Task statement
In full and without alteration, write out the lines below.

● ● ●

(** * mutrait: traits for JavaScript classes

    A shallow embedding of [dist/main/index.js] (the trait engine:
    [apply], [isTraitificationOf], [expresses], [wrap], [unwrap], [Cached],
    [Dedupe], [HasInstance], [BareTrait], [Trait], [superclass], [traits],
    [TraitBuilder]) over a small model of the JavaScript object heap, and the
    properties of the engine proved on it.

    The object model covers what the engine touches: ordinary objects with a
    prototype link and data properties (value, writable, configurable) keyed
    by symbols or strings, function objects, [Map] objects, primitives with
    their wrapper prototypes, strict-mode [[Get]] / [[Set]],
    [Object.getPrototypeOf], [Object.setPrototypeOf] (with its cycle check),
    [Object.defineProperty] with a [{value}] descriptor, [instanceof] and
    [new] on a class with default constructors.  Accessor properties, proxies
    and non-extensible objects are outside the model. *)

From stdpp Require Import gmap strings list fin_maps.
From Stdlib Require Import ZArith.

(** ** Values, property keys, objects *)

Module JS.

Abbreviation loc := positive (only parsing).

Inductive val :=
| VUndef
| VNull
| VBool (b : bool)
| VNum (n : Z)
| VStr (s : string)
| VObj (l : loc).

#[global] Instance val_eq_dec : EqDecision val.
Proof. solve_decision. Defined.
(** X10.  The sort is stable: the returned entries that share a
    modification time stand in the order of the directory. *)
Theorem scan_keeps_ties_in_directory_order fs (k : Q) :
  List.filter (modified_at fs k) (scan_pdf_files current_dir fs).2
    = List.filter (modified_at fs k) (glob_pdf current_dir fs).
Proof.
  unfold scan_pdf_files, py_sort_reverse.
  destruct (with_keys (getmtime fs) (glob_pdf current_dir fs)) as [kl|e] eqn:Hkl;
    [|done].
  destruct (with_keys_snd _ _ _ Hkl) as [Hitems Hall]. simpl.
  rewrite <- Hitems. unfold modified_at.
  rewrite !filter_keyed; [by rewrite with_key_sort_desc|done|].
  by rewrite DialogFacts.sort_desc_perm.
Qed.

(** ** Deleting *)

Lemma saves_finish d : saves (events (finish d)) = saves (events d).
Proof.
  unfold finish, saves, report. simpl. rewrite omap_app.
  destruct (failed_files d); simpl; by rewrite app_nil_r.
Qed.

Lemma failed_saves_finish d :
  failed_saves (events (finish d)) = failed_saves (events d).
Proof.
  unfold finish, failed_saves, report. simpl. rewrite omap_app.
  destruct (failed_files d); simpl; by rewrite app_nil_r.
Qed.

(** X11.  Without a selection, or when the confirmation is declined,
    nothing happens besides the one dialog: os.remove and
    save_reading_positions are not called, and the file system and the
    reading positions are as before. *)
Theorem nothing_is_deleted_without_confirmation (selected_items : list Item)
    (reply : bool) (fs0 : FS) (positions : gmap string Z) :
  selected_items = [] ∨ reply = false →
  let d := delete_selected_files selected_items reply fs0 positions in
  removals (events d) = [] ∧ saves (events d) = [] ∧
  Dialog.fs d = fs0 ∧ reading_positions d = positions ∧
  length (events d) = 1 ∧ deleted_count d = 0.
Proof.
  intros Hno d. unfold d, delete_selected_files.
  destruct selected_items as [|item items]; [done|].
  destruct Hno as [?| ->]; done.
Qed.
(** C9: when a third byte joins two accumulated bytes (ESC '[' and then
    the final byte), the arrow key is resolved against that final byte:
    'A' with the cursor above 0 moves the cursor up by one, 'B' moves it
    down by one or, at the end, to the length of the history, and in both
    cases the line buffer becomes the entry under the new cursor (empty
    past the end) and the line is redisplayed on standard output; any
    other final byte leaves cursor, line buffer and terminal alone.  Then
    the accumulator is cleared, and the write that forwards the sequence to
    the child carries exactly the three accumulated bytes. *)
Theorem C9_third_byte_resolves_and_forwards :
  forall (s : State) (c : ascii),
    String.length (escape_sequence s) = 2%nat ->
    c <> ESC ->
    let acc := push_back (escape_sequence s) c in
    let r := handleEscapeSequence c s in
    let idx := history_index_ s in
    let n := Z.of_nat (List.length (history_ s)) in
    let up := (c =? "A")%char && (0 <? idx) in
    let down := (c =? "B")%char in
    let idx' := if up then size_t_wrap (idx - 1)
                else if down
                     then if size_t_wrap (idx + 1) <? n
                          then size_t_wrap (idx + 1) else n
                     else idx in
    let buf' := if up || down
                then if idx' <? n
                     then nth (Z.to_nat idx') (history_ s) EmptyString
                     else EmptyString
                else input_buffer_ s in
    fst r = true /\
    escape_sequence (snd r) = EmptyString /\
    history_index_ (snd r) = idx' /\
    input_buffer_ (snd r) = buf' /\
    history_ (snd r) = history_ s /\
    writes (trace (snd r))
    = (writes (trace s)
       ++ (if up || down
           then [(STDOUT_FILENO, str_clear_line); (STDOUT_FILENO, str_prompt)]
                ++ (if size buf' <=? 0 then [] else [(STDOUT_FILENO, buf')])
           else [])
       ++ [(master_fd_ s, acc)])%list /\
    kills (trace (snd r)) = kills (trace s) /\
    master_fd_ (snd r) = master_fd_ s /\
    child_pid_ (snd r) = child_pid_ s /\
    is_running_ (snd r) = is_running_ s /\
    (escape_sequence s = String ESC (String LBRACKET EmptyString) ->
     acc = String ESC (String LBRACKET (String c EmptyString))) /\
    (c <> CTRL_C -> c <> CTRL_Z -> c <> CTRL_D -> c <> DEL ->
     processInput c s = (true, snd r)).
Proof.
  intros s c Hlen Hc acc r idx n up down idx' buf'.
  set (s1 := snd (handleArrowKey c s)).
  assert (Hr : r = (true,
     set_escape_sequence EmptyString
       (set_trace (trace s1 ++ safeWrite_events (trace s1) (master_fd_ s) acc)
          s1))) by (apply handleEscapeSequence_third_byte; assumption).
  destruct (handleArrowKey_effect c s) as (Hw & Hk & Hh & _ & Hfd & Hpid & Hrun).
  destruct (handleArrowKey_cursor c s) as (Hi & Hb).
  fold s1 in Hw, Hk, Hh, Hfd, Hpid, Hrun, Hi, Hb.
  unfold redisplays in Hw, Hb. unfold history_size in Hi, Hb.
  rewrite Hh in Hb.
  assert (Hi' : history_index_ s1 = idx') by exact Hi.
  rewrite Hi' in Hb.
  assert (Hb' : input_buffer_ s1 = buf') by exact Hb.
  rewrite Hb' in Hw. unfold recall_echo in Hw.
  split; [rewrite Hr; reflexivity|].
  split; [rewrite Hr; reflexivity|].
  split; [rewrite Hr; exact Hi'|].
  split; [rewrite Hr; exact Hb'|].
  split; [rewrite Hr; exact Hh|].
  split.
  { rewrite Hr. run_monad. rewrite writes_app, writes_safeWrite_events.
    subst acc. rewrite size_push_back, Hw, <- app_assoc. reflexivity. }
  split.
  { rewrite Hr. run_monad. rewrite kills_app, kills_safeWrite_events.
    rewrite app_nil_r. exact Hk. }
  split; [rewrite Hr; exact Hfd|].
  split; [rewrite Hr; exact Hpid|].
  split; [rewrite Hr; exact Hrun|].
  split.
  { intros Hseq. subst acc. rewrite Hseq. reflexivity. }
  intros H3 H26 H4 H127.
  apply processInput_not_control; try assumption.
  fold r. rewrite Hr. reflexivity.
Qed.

● ● ●

Result for this task
(** * mutrait: traits for JavaScript classes

    A shallow embedding of [dist/main/index.js] (the trait engine:
    [apply], [isTraitificationOf], [expresses], [wrap], [unwrap], [Cached],
    [Dedupe], [HasInstance], [BareTrait], [Trait], [superclass], [traits],
    [TraitBuilder]) over a small model of the JavaScript object heap, and the
    properties of the engine proved on it.

    The object model covers what the engine touches: ordinary objects with a
    prototype link and data properties (value, writable, configurable) keyed
    by symbols or strings, function objects, [Map] objects, primitives with
    their wrapper prototypes, strict-mode [[Get]] / [[Set]],
    [Object.getPrototypeOf], [Object.setPrototypeOf] (with its cycle check),
    [Object.defineProperty] with a [{value}] descriptor, [instanceof] and
    [new] on a class with default constructors.  Accessor properties, proxies
    and non-extensible objects are outside the model. *)

From stdpp Require Import gmap strings list fin_maps.
From Stdlib Require Import ZArith.

(** ** Values, property keys, objects *)

Module JS.

Abbreviation loc := positive (only parsing).

Inductive val :=
| VUndef
| VNull
| VBool (b : bool)
| VNum (n : Z)
| VStr (s : string)
| VObj (l : loc).

#[global] Instance val_eq_dec : EqDecision val.
Proof. solve_decision. Defined.
(** X10.  The sort is stable: the returned entries that share a
    modification time stand in the order of the directory. *)
Theorem scan_keeps_ties_in_directory_order fs (k : Q) :
  List.filter (modified_at fs k) (scan_pdf_files current_dir fs).2
    = List.filter (modified_at fs k) (glob_pdf current_dir fs).
Proof.
  unfold scan_pdf_files, py_sort_reverse.
  destruct (with_keys (getmtime fs) (glob_pdf current_dir fs)) as [kl|e] eqn:Hkl;
    [|done].
  destruct (with_keys_snd _ _ _ Hkl) as [Hitems Hall]. simpl.
  rewrite <- Hitems. unfold modified_at.
  rewrite !filter_keyed; [by rewrite with_key_sort_desc|done|].
  by rewrite DialogFacts.sort_desc_perm.
Qed.

(** ** Deleting *)

Lemma saves_finish d : saves (events (finish d)) = saves (events d).
Proof.
  unfold finish, saves, report. simpl. rewrite omap_app.
  destruct (failed_files d); simpl; by rewrite app_nil_r.
Qed.

Lemma failed_saves_finish d :
  failed_saves (events (finish d)) = failed_saves (events d).
Proof.
  unfold finish, failed_saves, report. simpl. rewrite omap_app.
  destruct (failed_files d); simpl; by rewrite app_nil_r.
Qed.

(** X11.  Without a selection, or when the confirmation is declined,
    nothing happens besides the one dialog: os.remove and
    save_reading_positions are not called, and the file system and the
    reading positions are as before. *)
Theorem nothing_is_deleted_without_confirmation (selected_items : list Item)
    (reply : bool) (fs0 : FS) (positions : gmap string Z) :
  selected_items = [] ∨ reply = false →
  let d := delete_selected_files selected_items reply fs0 positions in
  removals (events d) = [] ∧ saves (events d) = [] ∧
  Dialog.fs d = fs0 ∧ reading_positions d = positions ∧
  length (events d) = 1 ∧ deleted_count d = 0.
Proof.
  intros Hno d. unfold d, delete_selected_files.
  destruct selected_items as [|item items]; [done|].
  destruct Hno as [?| ->]; done.
Qed.
(** C9: when a third byte joins two accumulated bytes (ESC '[' and then
    the final byte), the arrow key is resolved against that final byte:
    'A' with the cursor above 0 moves the cursor up by one, 'B' moves it
    down by one or, at the end, to the length of the history, and in both
    cases the line buffer becomes the entry under the new cursor (empty
    past the end) and the line is redisplayed on standard output; any
    other final byte leaves cursor, line buffer and terminal alone.  Then
    the accumulator is cleared, and the write that forwards the sequence to
    the child carries exactly the three accumulated bytes. *)
Theorem C9_third_byte_resolves_and_forwards :
  forall (s : State) (c : ascii),
    String.length (escape_sequence s) = 2%nat ->
    c <> ESC ->
    let acc := push_back (escape_sequence s) c in
    let r := handleEscapeSequence c s in
    let idx := history_index_ s in
    let n := Z.of_nat (List.length (history_ s)) in
    let up := (c =? "A")%char && (0 <? idx) in
    let down := (c =? "B")%char in
    let idx' := if up then size_t_wrap (idx - 1)
                else if down
                     then if size_t_wrap (idx + 1) <? n
                          then size_t_wrap (idx + 1) else n
                     else idx in
    let buf' := if up || down
                then if idx' <? n
                     then nth (Z.to_nat idx') (history_ s) EmptyString
                     else EmptyString
                else input_buffer_ s in
    fst r = true /\
    escape_sequence (snd r) = EmptyString /\
    history_index_ (snd r) = idx' /\
    input_buffer_ (snd r) = buf' /\
    history_ (snd r) = history_ s /\
    writes (trace (snd r))
    = (writes (trace s)
       ++ (if up || down
           then [(STDOUT_FILENO, str_clear_line); (STDOUT_FILENO, str_prompt)]
                ++ (if size buf' <=? 0 then [] else [(STDOUT_FILENO, buf')])
           else [])
       ++ [(master_fd_ s, acc)])%list /\
    kills (trace (snd r)) = kills (trace s) /\
    master_fd_ (snd r) = master_fd_ s /\
    child_pid_ (snd r) = child_pid_ s /\
    is_running_ (snd r) = is_running_ s /\
    (escape_sequence s = String ESC (String LBRACKET EmptyString) ->
     acc = String ESC (String LBRACKET (String c EmptyString))) /\
    (c <> CTRL_C -> c <> CTRL_Z -> c <> CTRL_D -> c <> DEL ->
     processInput c s = (true, snd r)).
Proof.
  intros s c Hlen Hc acc r idx n up down idx' buf'.
  set (s1 := snd (handleArrowKey c s)).
  assert (Hr : r = (true,
     set_escape_sequence EmptyString
       (set_trace (trace s1 ++ safeWrite_events (trace s1) (master_fd_ s) acc)
          s1))) by (apply handleEscapeSequence_third_byte; assumption).
  destruct (handleArrowKey_effect c s) as (Hw & Hk & Hh & _ & Hfd & Hpid & Hrun).
  destruct (handleArrowKey_cursor c s) as (Hi & Hb).
  fold s1 in Hw, Hk, Hh, Hfd, Hpid, Hrun, Hi, Hb.
  unfold redisplays in Hw, Hb. unfold history_size in Hi, Hb.
  rewrite Hh in Hb.
  assert (Hi' : history_index_ s1 = idx') by exact Hi.
  rewrite Hi' in Hb.
  assert (Hb' : input_buffer_ s1 = buf') by exact Hb.
  rewrite Hb' in Hw. unfold recall_echo in Hw.
  split; [rewrite Hr; reflexivity|].
  split; [rewrite Hr; reflexivity|].
  split; [rewrite Hr; exact Hi'|].
  split; [rewrite Hr; exact Hb'|].
  split; [rewrite Hr; exact Hh|].
  split.
  { rewrite Hr. run_monad. rewrite writes_app, writes_safeWrite_events.
    subst acc. rewrite size_push_back, Hw, <- app_assoc. reflexivity. }
  split.
  { rewrite Hr. run_monad. rewrite kills_app, kills_safeWrite_events.
    rewrite app_nil_r. exact Hk. }
  split; [rewrite Hr; exact Hfd|].
  split; [rewrite Hr; exact Hpid|].
  split; [rewrite Hr; exact Hrun|].
  split.
  { intros Hseq. subst acc. rewrite Hseq. reflexivity. }
  intros H3 H26 H4 H127.
  apply processInput_not_control; try assumption.
  fold r. rewrite Hr. reflexivity.
Qed.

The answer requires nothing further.